* _What is needed_
Give the count of lines in the entries that include "induction", and write nothing besides it.
☆ ☆ ☆ ☆ ☆ ☆ ☆
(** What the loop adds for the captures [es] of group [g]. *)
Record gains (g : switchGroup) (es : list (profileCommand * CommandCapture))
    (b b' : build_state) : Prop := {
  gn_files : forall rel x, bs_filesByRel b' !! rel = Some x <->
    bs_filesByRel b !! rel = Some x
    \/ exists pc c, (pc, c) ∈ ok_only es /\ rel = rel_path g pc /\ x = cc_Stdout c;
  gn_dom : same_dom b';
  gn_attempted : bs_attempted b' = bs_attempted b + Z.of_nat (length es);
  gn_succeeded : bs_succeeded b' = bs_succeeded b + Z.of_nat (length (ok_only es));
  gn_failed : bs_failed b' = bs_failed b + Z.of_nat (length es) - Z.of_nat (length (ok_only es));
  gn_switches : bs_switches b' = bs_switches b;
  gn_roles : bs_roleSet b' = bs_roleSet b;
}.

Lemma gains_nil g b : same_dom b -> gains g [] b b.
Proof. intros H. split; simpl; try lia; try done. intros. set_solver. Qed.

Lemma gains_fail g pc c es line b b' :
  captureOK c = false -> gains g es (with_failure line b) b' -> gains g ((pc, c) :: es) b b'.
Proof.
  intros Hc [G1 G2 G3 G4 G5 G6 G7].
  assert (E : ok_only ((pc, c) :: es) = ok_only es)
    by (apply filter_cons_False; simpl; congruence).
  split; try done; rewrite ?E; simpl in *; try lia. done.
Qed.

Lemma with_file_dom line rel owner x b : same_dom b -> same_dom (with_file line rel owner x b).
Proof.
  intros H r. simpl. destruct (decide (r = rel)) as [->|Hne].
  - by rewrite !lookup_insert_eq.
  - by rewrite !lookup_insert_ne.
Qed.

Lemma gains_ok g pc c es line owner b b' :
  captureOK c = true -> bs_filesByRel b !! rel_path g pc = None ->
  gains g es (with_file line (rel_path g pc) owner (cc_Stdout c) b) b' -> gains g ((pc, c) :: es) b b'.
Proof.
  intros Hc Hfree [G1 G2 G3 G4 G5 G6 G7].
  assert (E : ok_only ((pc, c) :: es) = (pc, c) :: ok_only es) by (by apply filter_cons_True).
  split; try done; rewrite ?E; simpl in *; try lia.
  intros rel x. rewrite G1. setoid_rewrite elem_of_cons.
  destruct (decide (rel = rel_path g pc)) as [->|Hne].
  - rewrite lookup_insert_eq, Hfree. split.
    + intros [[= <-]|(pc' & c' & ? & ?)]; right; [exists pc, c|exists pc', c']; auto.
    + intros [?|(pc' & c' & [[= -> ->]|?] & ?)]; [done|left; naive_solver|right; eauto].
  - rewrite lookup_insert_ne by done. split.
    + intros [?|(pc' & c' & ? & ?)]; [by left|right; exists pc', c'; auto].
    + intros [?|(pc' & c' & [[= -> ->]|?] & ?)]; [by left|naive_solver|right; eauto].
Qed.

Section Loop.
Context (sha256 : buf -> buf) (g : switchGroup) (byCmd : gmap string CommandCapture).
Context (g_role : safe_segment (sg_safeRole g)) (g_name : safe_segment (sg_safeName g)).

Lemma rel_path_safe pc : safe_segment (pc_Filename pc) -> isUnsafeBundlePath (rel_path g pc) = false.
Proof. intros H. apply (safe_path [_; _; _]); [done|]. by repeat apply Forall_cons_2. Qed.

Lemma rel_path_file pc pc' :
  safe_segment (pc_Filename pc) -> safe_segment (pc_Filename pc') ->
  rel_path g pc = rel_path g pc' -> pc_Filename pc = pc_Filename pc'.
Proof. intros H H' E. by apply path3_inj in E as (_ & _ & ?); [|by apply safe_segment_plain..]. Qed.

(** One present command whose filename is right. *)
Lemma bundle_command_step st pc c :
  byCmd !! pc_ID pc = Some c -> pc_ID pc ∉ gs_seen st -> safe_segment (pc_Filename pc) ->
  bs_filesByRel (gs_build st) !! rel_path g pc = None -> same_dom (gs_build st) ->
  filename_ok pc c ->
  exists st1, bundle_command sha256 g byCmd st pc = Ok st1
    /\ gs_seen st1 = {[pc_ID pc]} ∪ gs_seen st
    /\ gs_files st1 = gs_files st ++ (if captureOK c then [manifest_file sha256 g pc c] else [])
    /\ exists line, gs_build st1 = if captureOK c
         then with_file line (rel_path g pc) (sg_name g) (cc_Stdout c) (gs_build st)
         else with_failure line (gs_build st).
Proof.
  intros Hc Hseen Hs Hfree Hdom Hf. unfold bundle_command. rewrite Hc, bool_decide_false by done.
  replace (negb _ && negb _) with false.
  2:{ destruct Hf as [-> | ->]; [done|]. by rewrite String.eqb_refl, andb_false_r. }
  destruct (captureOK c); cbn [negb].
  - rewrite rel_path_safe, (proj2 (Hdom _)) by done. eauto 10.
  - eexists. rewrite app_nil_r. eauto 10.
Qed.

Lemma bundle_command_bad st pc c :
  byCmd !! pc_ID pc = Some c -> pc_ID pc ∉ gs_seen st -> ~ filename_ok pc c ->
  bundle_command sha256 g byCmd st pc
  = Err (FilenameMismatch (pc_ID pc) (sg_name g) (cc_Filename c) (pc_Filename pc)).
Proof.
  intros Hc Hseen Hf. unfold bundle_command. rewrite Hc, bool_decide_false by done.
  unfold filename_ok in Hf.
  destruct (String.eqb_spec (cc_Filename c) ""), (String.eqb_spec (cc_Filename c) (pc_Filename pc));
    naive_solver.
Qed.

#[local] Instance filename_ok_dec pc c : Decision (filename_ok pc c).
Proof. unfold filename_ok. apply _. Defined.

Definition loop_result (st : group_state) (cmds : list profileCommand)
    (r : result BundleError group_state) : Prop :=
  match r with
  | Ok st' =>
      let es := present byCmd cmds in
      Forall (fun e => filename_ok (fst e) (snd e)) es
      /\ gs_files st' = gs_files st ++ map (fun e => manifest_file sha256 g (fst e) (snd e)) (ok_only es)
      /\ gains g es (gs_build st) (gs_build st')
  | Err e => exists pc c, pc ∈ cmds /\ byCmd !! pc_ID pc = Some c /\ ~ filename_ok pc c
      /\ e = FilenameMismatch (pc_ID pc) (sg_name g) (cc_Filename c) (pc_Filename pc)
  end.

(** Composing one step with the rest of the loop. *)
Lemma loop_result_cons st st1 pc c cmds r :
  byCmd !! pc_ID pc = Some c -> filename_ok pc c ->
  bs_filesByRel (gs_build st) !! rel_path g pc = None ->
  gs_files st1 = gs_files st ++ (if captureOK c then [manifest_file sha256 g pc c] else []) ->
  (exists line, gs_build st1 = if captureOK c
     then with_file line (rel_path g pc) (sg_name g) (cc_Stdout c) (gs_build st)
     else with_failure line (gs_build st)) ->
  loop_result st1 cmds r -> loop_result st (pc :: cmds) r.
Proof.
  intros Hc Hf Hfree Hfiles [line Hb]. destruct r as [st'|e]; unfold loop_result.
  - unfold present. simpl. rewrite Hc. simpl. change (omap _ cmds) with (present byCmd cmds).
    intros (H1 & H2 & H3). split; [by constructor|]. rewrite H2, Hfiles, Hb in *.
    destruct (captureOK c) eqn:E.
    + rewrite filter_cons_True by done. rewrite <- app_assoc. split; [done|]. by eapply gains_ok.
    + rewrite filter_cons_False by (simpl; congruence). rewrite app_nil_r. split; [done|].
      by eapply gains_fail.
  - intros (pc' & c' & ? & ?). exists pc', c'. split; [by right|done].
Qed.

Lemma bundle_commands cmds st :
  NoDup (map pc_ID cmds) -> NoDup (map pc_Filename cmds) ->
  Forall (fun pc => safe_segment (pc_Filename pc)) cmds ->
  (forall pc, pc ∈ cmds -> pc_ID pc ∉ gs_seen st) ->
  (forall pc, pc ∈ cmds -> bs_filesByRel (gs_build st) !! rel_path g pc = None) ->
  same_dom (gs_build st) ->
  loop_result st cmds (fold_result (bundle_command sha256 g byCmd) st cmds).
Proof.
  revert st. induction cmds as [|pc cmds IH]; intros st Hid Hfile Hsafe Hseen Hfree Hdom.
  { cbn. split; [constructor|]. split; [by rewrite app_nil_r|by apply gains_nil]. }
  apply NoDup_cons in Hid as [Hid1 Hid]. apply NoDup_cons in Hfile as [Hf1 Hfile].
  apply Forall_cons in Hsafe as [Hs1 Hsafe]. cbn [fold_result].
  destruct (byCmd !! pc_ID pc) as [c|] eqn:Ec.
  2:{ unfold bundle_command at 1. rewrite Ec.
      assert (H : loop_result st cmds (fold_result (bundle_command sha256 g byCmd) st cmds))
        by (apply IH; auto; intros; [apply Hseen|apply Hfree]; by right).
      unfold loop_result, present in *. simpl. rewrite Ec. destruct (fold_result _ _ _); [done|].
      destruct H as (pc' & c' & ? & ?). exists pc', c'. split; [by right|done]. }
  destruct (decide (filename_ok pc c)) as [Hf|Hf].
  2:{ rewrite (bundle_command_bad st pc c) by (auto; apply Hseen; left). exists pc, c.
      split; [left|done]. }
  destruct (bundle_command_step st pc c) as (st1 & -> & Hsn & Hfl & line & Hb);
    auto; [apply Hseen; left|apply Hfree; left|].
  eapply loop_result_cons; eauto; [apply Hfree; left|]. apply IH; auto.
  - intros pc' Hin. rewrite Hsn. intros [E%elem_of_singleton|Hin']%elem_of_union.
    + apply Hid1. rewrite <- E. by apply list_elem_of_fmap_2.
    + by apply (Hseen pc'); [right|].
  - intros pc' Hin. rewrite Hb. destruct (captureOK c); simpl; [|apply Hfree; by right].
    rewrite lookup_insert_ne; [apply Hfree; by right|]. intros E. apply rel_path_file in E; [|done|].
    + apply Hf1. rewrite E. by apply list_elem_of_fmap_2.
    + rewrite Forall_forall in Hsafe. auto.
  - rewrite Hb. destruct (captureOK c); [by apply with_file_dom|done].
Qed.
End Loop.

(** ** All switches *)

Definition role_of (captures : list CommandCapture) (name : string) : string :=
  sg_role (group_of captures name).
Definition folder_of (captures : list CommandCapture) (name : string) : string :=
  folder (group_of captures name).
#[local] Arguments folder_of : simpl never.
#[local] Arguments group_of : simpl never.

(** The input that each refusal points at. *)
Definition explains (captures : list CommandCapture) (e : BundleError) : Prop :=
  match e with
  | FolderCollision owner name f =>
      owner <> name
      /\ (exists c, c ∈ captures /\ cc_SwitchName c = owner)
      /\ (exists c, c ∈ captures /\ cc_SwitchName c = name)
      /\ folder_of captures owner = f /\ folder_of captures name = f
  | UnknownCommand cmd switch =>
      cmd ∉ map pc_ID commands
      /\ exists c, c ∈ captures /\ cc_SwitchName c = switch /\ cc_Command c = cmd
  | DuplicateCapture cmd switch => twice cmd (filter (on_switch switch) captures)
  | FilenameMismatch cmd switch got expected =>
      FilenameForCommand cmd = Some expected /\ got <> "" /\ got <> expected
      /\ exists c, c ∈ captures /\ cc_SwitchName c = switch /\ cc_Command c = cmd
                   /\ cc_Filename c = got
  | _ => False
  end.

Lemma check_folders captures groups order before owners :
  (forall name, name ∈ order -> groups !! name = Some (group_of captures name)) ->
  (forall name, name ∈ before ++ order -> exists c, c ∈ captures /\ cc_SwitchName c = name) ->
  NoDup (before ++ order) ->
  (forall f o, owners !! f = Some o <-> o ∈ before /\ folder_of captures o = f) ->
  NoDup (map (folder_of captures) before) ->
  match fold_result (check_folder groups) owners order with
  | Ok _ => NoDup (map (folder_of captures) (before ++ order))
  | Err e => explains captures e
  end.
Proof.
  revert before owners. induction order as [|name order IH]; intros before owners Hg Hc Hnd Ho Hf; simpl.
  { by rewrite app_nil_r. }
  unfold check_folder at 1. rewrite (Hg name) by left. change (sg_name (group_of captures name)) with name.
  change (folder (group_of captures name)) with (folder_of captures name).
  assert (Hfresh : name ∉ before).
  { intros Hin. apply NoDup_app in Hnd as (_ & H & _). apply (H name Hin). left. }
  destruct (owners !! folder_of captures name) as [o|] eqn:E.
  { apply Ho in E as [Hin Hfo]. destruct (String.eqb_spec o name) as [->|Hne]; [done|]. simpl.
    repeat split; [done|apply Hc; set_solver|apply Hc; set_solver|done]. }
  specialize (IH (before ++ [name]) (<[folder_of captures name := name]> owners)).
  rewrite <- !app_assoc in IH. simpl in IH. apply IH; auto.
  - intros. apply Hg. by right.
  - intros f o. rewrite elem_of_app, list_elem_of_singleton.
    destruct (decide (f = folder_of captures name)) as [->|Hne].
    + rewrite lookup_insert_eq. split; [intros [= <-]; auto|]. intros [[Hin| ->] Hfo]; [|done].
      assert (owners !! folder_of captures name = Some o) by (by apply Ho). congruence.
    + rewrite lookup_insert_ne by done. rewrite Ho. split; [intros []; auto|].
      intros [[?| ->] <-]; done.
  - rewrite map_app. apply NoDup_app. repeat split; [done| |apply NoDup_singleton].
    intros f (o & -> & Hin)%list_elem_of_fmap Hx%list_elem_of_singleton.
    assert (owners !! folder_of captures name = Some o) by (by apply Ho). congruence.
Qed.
☆ ☆ ☆ ☆ ☆ ☆ ☆
* _Expected answer_
2